[Collected data entries]
Lemma read_list_run w n a tr :
  (0 < w)%nat → 0 ≤ a ≤ u64_max →
  let addrs := addresses (Z.of_nat w) n a in
  read_list w n (Some a) tr
  = Done (reads_at tr w addrs ++ replicate (n - length addrs) 0, tr ++ (MemRead w <$> addrs)).
Proof.
  intros Hw. revert a tr. induction n as [|n IH]; intros a tr Ha addrs; subst addrs.
  { rewrite addresses_0. simpl. by rewrite app_nil_r. }
  rewrite addresses_step by lia. cbn [read_list]. unfold mbind, M_bind at 1. rewrite read_phys_run.
  unfold M_bind. destruct (checked_add_u64 a (Z.of_nat w)) as [a'|] eqn:Hadd.
  - apply uint_try_from_Some in Hadd as [-> ?]. rewrite IH by done. simpl. by rewrite <-app_assoc.
  - rewrite read_none. simpl. by rewrite Nat.sub_0_r.
Qed.

Lemma usize_ok a : 0 ≤ a ≤ u64_max → usize_try_from a = Some a.
Proof. intros Ha. by apply uint_try_from_Some. Qed.

(** The bytes of the vector that an operation allocates. *)
Definition op_bytes (op : Operation) : Z :=
  match op with
  | PhysicalMemoryReadU8 _ len => len
  | PhysicalMemoryReadU16 _ len => 2 * len
  | PhysicalMemoryReadU32 _ len => 4 * len
  | _ => 0
  end.

Lemma can_allocate_0 tr : can_allocate tr 0 = true.
Proof. done. Qed.

Lemma vec_with_capacity_run w len tr :
  vec_with_capacity w len tr =
    if can_allocate tr (Z.of_nat w * len) then Done (tt, tr) else Panic PExplicit.
Proof. unfold vec_with_capacity, mbind, M_bind, gets. by destruct (can_allocate _ _). Qed.

Lemma perform_operation_run op tr :
  op_ok op → perform_operation op tr =
    if can_allocate tr (op_bytes op) then Done (op_response tr op, tr ++ op_accesses op)
    else Panic PExplicit.
Proof.
  intros Ha. unfold padded_reads. destruct op; simpl in *; try rewrite (usize_ok _ Ha);
    unfold mbind, M_bind; rewrite ?vec_with_capacity_run, ?Z.mul_1_l;
    first [ by rewrite memset_run | by rewrite write_list_run by lia
          | destruct (can_allocate _ _); [by rewrite read_list_run by lia|done] | done ].
Qed.

(** The responses of the operations, each seeing the accesses before it. *)
Fixpoint responses (tr : list access) (ops : list Operation) : list HardwareAccessResponse :=
  match ops with
  | [] => []
  | op :: ops => option_list (op_response tr op) ++ responses (tr ++ op_accesses op) ops
  end.

(** The allocator serves the reads among the operations. *)
Fixpoint allocates (tr : list access) (ops : list Operation) : bool :=
  match ops with
  | [] => true
  | op :: ops => can_allocate tr (op_bytes op) && allocates (tr ++ op_accesses op) ops
  end.

Lemma perform_all_run ops tr :
  Forall op_ok ops →
  perform_all ops tr =
    if allocates tr ops then Done (responses tr ops, tr ++ concat (op_accesses <$> ops))
    else Panic PExplicit.
Proof.
  intros Hops. revert tr. induction Hops as [|op ops Hop _ IH]; intros tr; simpl.
  { by rewrite app_nil_r. }
  unfold mbind, M_bind. rewrite perform_operation_run by done.
  destruct (can_allocate _ _); [|done]. rewrite IH. simpl. destruct (allocates _ ops); [|done].
  rewrite <-app_assoc. by destruct (op_response tr op).
Qed.

(** Operations that allocate nothing. *)
Lemma allocates_free ops tr : Forall (λ op, op_bytes op = 0) ops → allocates tr ops = true.
Proof. intros Hops. revert tr. induction Hops as [|op ops Hop _ IH]; intros tr; simpl; [done|]. by rewrite Hop, IH. Qed.

(** If the allocator always has [n] bytes, it serves reads of [n] bytes. *)
Lemma can_allocate_up_to n bytes tr : n ≤ isize_max →
  (∀ b, 0 < b ≤ n → is_Some (with_capacity tr b)) → bytes ≤ n → can_allocate tr bytes = true.
Proof.
  intros Hn Hall Hb. unfold can_allocate. case_bool_decide; [done|].
  rewrite !bool_decide_true; [done|apply Hall; lia|lia].
Qed.

Lemma hardware_access_run (message_id : option MessageId) (pid : Pid) (message : EncodedMessage)
    (ops : list Operation) (h : HardwareHandler) :
  decode_hardware message = Some (HardwareAccess ops) → Forall op_ok ops →
  let rs := responses (hh_trace h) ops in
  hardware_interface_message Hardware.INTERFACE message_id pid message h =
  if negb (allocates (hh_trace h) ops) then Panic PExplicit else
  Done (tt, {|
    hh_requests := match message_id with
      | Some id => if bool_decide (rs ≠ []) then
          {| rq_registered := rq_registered (hh_requests h);
             pending_messages := pending_messages (hh_requests h)
               ++ [(id, inr (encode_access_responses rs))] |}
        else hh_requests h
      | None => hh_requests h
      end;
    hh_trace := hh_trace h ++ concat (op_accesses <$> ops);
    allocations := allocations h |}).
Proof.
  intros Hdec Hops rs. unfold hardware_interface_message. rewrite bool_decide_true by done.
  rewrite Hdec. unfold mbind, M_bind, liftM, debug_assert, on_trace, zoom.
  rewrite perform_all_run by done. fold rs. destruct (allocates _ _); [|done].
  destruct message_id as [id|]; [|done]. by case_bool_decide.
Qed.

(** C15: if the allocator serves the vectors of the reads of a request for
    hardware accesses, the request performs exactly the accesses of its
    operations, in their order, up to the end of the address space where
    zeros stand for what is read; if some operation reads and the emitter
    wants an answer, one answer is queued, with a response per operation that
    reads, each from the state of the hardware after the accesses before it.
    If the allocator fails on one of these vectors, the kernel panics. *)
Theorem hardware_access_ok `{Scale} `{!ScaleHandlersLaws} (message_id : option MessageId) (pid : Pid) (message : EncodedMessage)
    (ops : list Operation) (h : HardwareHandler) :
  decode_hardware message = Some (HardwareAccess ops) →
  let rs := responses (hh_trace h) ops in
  hardware_interface_message Hardware.INTERFACE message_id pid message h =
  if negb (allocates (hh_trace h) ops) then Panic PExplicit else
  Done (tt, {|
    hh_requests := match message_id with
      | Some id => if bool_decide (rs ≠ []) then
          {| rq_registered := rq_registered (hh_requests h);
             pending_messages := pending_messages (hh_requests h)
               ++ [(id, inr (encode_access_responses rs))] |}
        else hh_requests h
      | None => hh_requests h
      end;
    hh_trace := hh_trace h ++ concat (op_accesses <$> ops);
    allocations := allocations h |}).
Proof. intros Hdec. by apply hardware_access_run, (decode_access_range _ _ Hdec). Qed.

(** A large enough read stops the kernel: more than the memory of the machine
    for a program that is allowed to use the hardware interface. *)
Lemma large_read_panics `{Scale} `{!ScaleHandlersLaws} message_id pid message a len h :
  decode_hardware message = Some (HardwareAccess [PhysicalMemoryReadU8 a len]) →
  0 < len → with_capacity (hh_trace h) len = None →
  hardware_interface_message Hardware.INTERFACE message_id pid message h = Panic PExplicit.
Proof.
  intros Hdec Hlen Hcap. rewrite (hardware_access_run _ _ _ _ _ Hdec) by (by eapply decode_access_range).
  cbn [allocates op_bytes]. unfold can_allocate. rewrite Hcap, (bool_decide_false (len ≤ 0)) by lia.
  by rewrite (bool_decide_false (is_Some None)), andb_false_r by apply is_Some_None.
Qed.

(** ** Memory *)

Lemma ram_byte_snoc x tr a :
  ram_byte x (tr ++ [a]) = match written_byte x a with Some b => Some b | None => ram_byte x tr end.
Proof.
  induction tr as [|a' tr IH]; simpl; [by destruct (written_byte x a)|]. rewrite IH.
  by destruct (written_byte x a), (ram_byte x tr).
Qed.

Lemma ram_read_ext tr tr' w a :
  (∀ x, a ≤ x < a + Z.of_nat w → ram_byte x tr = ram_byte x tr') → ram_read tr w a = ram_read tr' w a.
Proof.
  revert a. induction w as [|w IH]; intros a Hx; simpl; [done|].
  rewrite Hx by lia. rewrite (IH (a + 1)) by (intros; apply Hx; lia). done.
Qed.

Lemma shiftr_byte_step v i :
  0 ≤ i → (v ≫ (8 * i) = (v ≫ (8 * i)) mod 256 + 256 * (v ≫ (8 * (i + 1))))%Z.
Proof.
  intros Hi. replace (8 * (i + 1)) with (8 * i + 8) by lia.
  rewrite <-(Z.shiftr_shiftr v (8 * i) 8) by lia. rewrite (Z.shiftr_div_pow2 (v ≫ (8 * i)) 8) by lia.
  pose proof (Z.div_mod (v ≫ (8 * i)) 256). change (2 ^ 8) with 256. lia.
Qed.

Lemma ram_read_suffix tr w a v n i :
  (i + n = w)%nat → 0 ≤ v < 2 ^ (8 * Z.of_nat w) →
  ram_read (tr ++ [MemWrite w a v]) n (a + Z.of_nat i) = Some (v ≫ (8 * Z.of_nat i))%Z.
Proof.
  intros Hin Hv. revert i Hin. induction n as [|n IH]; intros i Hin; simpl.
  - f_equal. rewrite Z.shiftr_div_pow2 by lia. replace i with w by lia. symmetry. by apply Z.div_small.
  - rewrite ram_byte_snoc. simpl. rewrite bool_decide_true by lia. simpl.
    replace (a + Z.of_nat i + 1) with (a + Z.of_nat (S i)) by lia. rewrite IH by lia. simpl. f_equal.
    replace (a + Z.of_nat i - a) with (Z.of_nat i) by lia.
    rewrite Nat2Z.inj_succ. symmetry. apply shiftr_byte_step. lia.
Qed.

## WHAT YOU HAVE TO DO
Using the data above, reproduce exactly the lines from the line that contains "If the allocator fails" through the line that contains "Lemma ram_read_ext tr", including both.

## ANSWER SPACE
    If the allocator fails on one of these vectors, the kernel panics. *)
Theorem hardware_access_ok `{Scale} `{!ScaleHandlersLaws} (message_id : option MessageId) (pid : Pid) (message : EncodedMessage)
    (ops : list Operation) (h : HardwareHandler) :
  decode_hardware message = Some (HardwareAccess ops) →
  let rs := responses (hh_trace h) ops in
  hardware_interface_message Hardware.INTERFACE message_id pid message h =
  if negb (allocates (hh_trace h) ops) then Panic PExplicit else
  Done (tt, {|
    hh_requests := match message_id with
      | Some id => if bool_decide (rs ≠ []) then
          {| rq_registered := rq_registered (hh_requests h);
             pending_messages := pending_messages (hh_requests h)
               ++ [(id, inr (encode_access_responses rs))] |}
        else hh_requests h
      | None => hh_requests h
      end;
    hh_trace := hh_trace h ++ concat (op_accesses <$> ops);
    allocations := allocations h |}).
Proof. intros Hdec. by apply hardware_access_run, (decode_access_range _ _ Hdec). Qed.

(** A large enough read stops the kernel: more than the memory of the machine
    for a program that is allowed to use the hardware interface. *)
Lemma large_read_panics `{Scale} `{!ScaleHandlersLaws} message_id pid message a len h :
  decode_hardware message = Some (HardwareAccess [PhysicalMemoryReadU8 a len]) →
  0 < len → with_capacity (hh_trace h) len = None →
  hardware_interface_message Hardware.INTERFACE message_id pid message h = Panic PExplicit.
Proof.
  intros Hdec Hlen Hcap. rewrite (hardware_access_run _ _ _ _ _ Hdec) by (by eapply decode_access_range).
  cbn [allocates op_bytes]. unfold can_allocate. rewrite Hcap, (bool_decide_false (len ≤ 0)) by lia.
  by rewrite (bool_decide_false (is_Some None)), andb_false_r by apply is_Some_None.
Qed.

(** ** Memory *)

Lemma ram_byte_snoc x tr a :
  ram_byte x (tr ++ [a]) = match written_byte x a with Some b => Some b | None => ram_byte x tr end.
Proof.
  induction tr as [|a' tr IH]; simpl; [by destruct (written_byte x a)|]. rewrite IH.
  by destruct (written_byte x a), (ram_byte x tr).
Qed.

Lemma ram_read_ext tr tr' w a :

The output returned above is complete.